What is being asked
Line by line, please look for the word "mkMachine" in the following records, then copy each line you find it in.

Records provided
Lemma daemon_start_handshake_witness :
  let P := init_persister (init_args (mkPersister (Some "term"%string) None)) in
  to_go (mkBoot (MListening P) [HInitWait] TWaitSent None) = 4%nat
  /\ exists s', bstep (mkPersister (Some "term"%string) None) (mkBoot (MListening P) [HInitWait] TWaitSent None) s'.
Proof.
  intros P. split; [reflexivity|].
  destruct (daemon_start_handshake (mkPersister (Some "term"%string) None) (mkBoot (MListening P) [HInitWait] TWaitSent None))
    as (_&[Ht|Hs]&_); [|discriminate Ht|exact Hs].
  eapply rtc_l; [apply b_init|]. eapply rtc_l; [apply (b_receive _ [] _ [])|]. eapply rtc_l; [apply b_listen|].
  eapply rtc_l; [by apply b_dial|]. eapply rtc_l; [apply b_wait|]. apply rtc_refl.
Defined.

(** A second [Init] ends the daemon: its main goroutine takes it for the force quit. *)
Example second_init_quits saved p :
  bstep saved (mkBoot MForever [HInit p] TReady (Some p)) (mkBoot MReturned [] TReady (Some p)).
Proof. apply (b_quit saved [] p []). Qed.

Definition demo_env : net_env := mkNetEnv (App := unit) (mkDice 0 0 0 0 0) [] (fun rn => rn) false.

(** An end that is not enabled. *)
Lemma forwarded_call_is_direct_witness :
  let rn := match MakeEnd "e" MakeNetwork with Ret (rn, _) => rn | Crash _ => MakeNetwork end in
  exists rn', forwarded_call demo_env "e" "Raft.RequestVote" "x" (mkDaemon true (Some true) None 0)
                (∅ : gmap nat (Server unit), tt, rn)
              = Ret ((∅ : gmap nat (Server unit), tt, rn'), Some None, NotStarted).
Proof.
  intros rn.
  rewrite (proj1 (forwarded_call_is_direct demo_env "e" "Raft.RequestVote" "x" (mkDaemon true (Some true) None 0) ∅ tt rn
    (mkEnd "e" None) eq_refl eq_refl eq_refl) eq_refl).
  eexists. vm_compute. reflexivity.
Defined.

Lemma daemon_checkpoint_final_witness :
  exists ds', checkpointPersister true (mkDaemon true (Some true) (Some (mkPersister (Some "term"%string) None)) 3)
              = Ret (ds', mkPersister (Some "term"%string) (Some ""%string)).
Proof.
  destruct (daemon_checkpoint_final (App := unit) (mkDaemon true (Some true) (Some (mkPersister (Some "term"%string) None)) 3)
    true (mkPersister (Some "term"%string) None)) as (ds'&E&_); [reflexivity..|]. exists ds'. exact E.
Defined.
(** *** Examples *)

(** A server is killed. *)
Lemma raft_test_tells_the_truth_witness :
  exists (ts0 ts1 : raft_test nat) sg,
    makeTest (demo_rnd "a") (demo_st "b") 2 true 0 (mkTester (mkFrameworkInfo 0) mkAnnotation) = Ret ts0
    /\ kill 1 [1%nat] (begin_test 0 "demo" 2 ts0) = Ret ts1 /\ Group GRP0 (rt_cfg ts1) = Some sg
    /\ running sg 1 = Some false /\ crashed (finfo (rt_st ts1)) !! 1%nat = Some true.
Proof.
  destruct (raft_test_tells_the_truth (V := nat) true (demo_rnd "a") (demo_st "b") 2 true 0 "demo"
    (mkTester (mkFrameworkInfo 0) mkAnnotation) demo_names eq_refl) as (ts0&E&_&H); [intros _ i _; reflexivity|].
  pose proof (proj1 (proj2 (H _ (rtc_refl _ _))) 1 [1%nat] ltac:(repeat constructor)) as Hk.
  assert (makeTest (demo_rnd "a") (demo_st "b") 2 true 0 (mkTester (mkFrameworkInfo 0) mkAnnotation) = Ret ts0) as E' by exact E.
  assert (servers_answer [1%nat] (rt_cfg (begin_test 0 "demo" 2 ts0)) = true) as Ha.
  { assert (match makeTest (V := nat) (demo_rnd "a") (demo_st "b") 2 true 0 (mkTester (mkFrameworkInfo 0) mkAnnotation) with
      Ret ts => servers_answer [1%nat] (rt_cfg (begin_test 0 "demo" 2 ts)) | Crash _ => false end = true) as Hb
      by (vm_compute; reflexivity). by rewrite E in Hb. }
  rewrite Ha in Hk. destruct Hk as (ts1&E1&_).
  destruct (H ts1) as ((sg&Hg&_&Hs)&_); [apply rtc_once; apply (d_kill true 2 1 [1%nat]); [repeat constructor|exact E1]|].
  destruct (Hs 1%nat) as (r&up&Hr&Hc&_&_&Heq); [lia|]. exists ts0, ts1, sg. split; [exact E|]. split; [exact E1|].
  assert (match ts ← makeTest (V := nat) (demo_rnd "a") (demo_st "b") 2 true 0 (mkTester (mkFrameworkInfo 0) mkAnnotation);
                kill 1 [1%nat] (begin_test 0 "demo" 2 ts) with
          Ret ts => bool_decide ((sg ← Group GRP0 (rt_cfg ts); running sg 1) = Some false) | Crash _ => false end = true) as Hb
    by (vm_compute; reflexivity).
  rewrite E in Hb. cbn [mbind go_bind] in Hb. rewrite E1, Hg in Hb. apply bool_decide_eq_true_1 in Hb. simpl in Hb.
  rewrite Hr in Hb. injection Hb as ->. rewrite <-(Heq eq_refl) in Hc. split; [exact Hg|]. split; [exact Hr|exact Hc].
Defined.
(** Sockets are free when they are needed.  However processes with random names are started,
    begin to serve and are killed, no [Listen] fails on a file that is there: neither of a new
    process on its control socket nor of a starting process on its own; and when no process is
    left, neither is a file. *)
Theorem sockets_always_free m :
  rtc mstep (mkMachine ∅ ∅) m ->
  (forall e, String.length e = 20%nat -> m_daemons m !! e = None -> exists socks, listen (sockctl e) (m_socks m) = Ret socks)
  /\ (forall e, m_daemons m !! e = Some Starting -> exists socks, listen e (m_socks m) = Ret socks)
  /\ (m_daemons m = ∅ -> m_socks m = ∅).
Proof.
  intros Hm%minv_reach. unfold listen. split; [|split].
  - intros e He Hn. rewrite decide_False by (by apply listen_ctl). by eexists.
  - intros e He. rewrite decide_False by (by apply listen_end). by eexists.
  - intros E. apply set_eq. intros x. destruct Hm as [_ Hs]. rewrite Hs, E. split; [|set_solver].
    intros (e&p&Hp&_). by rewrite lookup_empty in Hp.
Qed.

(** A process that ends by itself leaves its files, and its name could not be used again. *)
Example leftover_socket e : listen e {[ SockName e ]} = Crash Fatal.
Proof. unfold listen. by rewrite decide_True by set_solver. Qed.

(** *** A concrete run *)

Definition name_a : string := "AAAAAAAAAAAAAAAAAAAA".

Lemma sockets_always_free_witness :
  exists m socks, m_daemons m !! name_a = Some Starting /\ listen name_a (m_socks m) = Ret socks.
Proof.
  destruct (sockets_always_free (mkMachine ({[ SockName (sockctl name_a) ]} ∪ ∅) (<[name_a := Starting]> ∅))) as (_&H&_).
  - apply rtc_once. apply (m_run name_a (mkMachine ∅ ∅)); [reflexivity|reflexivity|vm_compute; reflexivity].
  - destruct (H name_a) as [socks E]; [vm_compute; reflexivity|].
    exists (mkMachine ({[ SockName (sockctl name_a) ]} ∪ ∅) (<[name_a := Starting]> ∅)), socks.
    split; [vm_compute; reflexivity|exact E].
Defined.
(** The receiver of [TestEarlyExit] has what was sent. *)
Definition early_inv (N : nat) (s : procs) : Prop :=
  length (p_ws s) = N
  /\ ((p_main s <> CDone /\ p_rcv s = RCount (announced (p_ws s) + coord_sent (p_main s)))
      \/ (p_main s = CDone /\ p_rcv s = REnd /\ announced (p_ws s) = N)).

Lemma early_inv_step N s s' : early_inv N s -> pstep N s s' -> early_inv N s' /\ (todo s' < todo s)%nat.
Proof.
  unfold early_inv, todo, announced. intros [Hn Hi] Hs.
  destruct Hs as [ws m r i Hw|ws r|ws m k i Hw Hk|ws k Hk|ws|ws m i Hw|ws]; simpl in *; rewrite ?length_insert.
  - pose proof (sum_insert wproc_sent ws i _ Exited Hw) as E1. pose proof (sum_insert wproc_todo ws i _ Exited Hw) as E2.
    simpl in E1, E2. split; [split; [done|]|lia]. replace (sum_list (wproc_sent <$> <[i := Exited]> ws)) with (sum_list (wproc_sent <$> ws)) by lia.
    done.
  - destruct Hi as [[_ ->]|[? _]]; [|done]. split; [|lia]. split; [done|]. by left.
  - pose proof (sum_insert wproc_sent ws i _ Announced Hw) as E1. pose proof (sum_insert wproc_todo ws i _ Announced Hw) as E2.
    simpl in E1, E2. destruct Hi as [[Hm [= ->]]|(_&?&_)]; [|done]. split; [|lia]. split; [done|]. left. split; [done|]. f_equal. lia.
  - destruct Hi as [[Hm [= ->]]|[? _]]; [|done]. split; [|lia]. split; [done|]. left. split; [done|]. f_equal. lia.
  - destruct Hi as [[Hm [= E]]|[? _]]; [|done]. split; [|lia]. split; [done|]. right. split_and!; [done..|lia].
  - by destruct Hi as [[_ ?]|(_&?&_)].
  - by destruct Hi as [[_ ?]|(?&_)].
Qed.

Result
  rtc mstep (mkMachine ∅ ∅) m ->
  destruct (sockets_always_free (mkMachine ({[ SockName (sockctl name_a) ]} ∪ ∅) (<[name_a := Starting]> ∅))) as (_&H&_).
  - apply rtc_once. apply (m_run name_a (mkMachine ∅ ∅)); [reflexivity|reflexivity|vm_compute; reflexivity].
    exists (mkMachine ({[ SockName (sockctl name_a) ]} ∪ ∅) (<[name_a := Starting]> ∅)), socks.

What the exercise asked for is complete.